Mary came to church on Sunday.

It’s been a little more than two years since she married Robert and moved away to Kansas. She texts me from time to time to let me know what’s going on in her world. Her texts say married life is great, she has a new job at Walmart, she needs prayer because she’s having surgery.

On Sunday, Mary said she’d wanted to hear my husband preach. She’d been missing his sermons. His delivery. His style. So Mary came to church on Sunday and – right in the middle of the sermon – I spotted her across the sanctuary. She was sitting with the folks who aren’t afraid to say “Amen!” out loud, when something in the message speaks to them.

After church, there was the usual flurry of hand shaking and hugging and baby passing and following up on the details of this and that. Mary stood on the fringes and waited. Even after I’d hugged her and been distracted by someone else who needed to ask me a question, Mary stood there.

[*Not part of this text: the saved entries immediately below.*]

Lemma empty_document_cached_not_shown_witness :
  exists w',
    @navigate_w3u R 0 list_url None (session ∅ [] [] (serving (py "{}")))
    = Done tt w'
    /\ files w' !! py "list.w3u" = Some (py "{}")
    /\ history w' = []
    /\ trace w' = [HttpGet list_url; Print (LSaved (py "list.w3u"))].
Proof.
  destruct (empty_document_cached_not_shown (H := R) 0 list_url (py "list.w3u")
              None (session ∅ [] [] (serving (py "{}"))) (body (py "{}"))
              (JObj []))
    as (w' & E & Hf & Hh & _ & Ht).
  - vm_compute. reflexivity.
  - reflexivity.
  - reflexivity.
  - vm_compute. reflexivity.
  - reflexivity.
  - vm_compute. reflexivity.
  - reflexivity.
  - exists w'. split; [exact E |].
    split; [rewrite Hf; apply lookup_insert_eq |].
    split; [exact Hh | exact Ht].
Defined.

Lemma corrupt_cache_file_is_replaced_witness :
  exists w',
    @fetch_w3u R list_url
      (session {[ py "list.w3u" := py "{" ]} [] [] (serving root_text))
    = Done root w'
    /\ files w' !! py "list.w3u" = Some (Json.dump root).
Proof.
  destruct (corrupt_cache_file_is_replaced (H := R) list_url (py "list.w3u")
              (py "{")
              (session {[ py "list.w3u" := py "{" ]} [] [] (serving root_text))
              (body root_text) root)
    as (w' & E & Hf & _).
  - vm_compute. reflexivity.
  - vm_compute. reflexivity.
  - vm_compute. reflexivity.
  - reflexivity.
  - vm_compute. reflexivity.
  - reflexivity.
  - vm_compute. reflexivity.
  - vm_compute. reflexivity.
  - exists w'. split; [exact E |]. rewrite Hf. apply lookup_insert_eq.
Defined.

Lemma cache_file_settles_after_one_reload_witness :
  exists w1,
    @fetch_w3u R list_url
      (session {[ py "list.w3u" := Json.dump root ]} [] [] offline)
    = Done root w1
    /\ @fetch_w3u R list_url w1 = Done root w1.
Proof.
  destruct (cache_file_settles_after_one_reload (H := R) list_url
              (py "list.w3u")
              (session {[ py "list.w3u" := Json.dump root ]} [] [] offline)
              root)
    as (w1 & E & _ & E2).
  - vm_compute. reflexivity.
  - reflexivity.
  - vm_compute. reflexivity.
  - vm_compute. reflexivity.
  - exists w1. split; [exact E | exact E2].
Defined.

Lemma load_catches_request_and_json_errors_witness :
  @fetch_w3u R list_url (session ∅ [] [] offline)
  = Raised EOFError
      (set_stdin []
         (log [Print (LFetchError list_url); Asked PEnter]
            (count_request (log [HttpGet list_url] (session ∅ [] [] offline)))))
  /\ is_fetch_error EOFError = false
  /\ @fetch_w3u R (py "https://[h/a.w3u") (session ∅ [] [] offline)
     = Raised ValueError (session ∅ [] [] offline).
Proof.
  assert (E : @fetch_w3u R list_url (session ∅ [] [] offline)
              = Raised EOFError
                  (set_stdin []
                     (log [Print (LFetchError list_url); Asked PEnter]
                        (count_request
                           (log [HttpGet list_url]
                              (session ∅ [] [] offline))))))
    by (vm_compute; reflexivity).
  split; [exact E |].
  split.
  - exact (proj1 (load_catches_request_and_json_errors (H := R) list_url
                    (session ∅ [] [] offline)) _ _ E).
  - apply (proj2 (load_catches_request_and_json_errors (H := R)
                    (py "https://[h/a.w3u") (session ∅ [] [] offline))).
    vm_compute. reflexivity.
Defined.

Lemma cached_page_shows_saved_notice_witness :
  exists w3,
    @loop R 2 hub None
      (session {[ py "sub.w3u" := root_text ]} [hub_url] [TDigits 0; TQuit]
         offline)
    = @loop R 1 hub None w3
    /\ requests w3 = 0%nat
    /\ In (Print (LCacheMessage (py "sub.w3u"))) (trace w3).
Proof.
  destruct (cached_page_shows_saved_notice (H := R) 0 hub None
              (session {[ py "sub.w3u" := root_text ]} [hub_url]
                 [TDigits 0; TQuit] offline)
              hub_menu 0 [] sub None sub_url (py "sub.w3u") root_text root
              root_menu)
    as (w3 & E & Hr & _ & Ht).
  - reflexivity.
  - reflexivity.
  - simpl. lia.
  - reflexivity.
  - reflexivity.
  - discriminate.
  - vm_compute. reflexivity.
  - vm_compute. reflexivity.
  - vm_compute. reflexivity.
  - vm_compute. reflexivity.
  - reflexivity.
  - reflexivity.
  - exists w3. split; [exact E |]. split; [exact Hr |].
    rewrite Ht. apply in_or_app. right. apply in_or_app. right.
    right. left. reflexivity.
Defined.

Lemma cache_name_is_last_segment_witness :
  UrlShape.https_url (py "raw.githubusercontent.com") (py "/u/r/main")
    (py "list.w3u") (py "?token=1")
  = py "https://raw.githubusercontent.com/u/r/main/list.w3u?token=1"
  /\ @cache_name R
       (py "https://raw.githubusercontent.com/u/r/main/list.w3u?token=1")
     = Some (py "list.w3u")
  /\ @cache_name R (py "https://h/list.w3u")
     = @cache_name R
         (py "https://raw.githubusercontent.com/u/r/main/list.w3u?token=1").
Proof.
  split; [reflexivity |].
  destruct (cache_name_is_last_segment (py "raw.githubusercontent.com")
              (py "/u/r/main") (py "list.w3u") (py "?token=1") eq_refl)
    as [Hget Hsame].
  split.
  - specialize (Hget (session ∅ [] [] offline)).
    apply (get_filename_done (H := R)) in Hget. exact (proj1 Hget).
  - exact (Hsame (py "h") [] [] eq_refl).
Defined.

In the end, the lights had been turned off in the hallway, and the stragglers were making their way towards the door when Mary and her mom and I stood in the doorway of the sanctuary.

“I’ve been going to a church,” Mary said.

“That’s great,” I answered.

“Some of the things she’s learned there are real cool,” her mom said and I heard something in her mom’s voice that drew me in. It was the sound of a mom who knew her kid was going to be alright. “Yep. Really cool. There’s one thing she told me,” now she turned to look up at Mary. “What’s that thing you keep saying?”

“God does everything.” Mary said.

I had to agree. God does do everything. I nodded my head to let her know I’d heard her and she said it again. “God does everything.”

“Yep. He does.” I said.

And she said it again. “God does everything.” And now I was thinking about how Jesus asked Peter three times: “Peter, do you love me?” Kind of pressing the point, you know? And I wondered if Peter was squirming inside himself as he answered three times. “Yes, Lord. I love you.” I wondered if Peter thought Jesus was making him restate the obvious just to test him. To see if it was really true. To see if Peter really did love Jesus like he said he did.

Did I really believe that God does everything? Or was I just agreeing because it was the easiest thing to do when I had one foot in the sanctuary and the other in a darkened hallway?

I looked at Mary, wondering if she was going to say it again. But instead, she looked me in the eye and said, “All we have to do is let Him.”

And on the inside, I was knocked off my feet.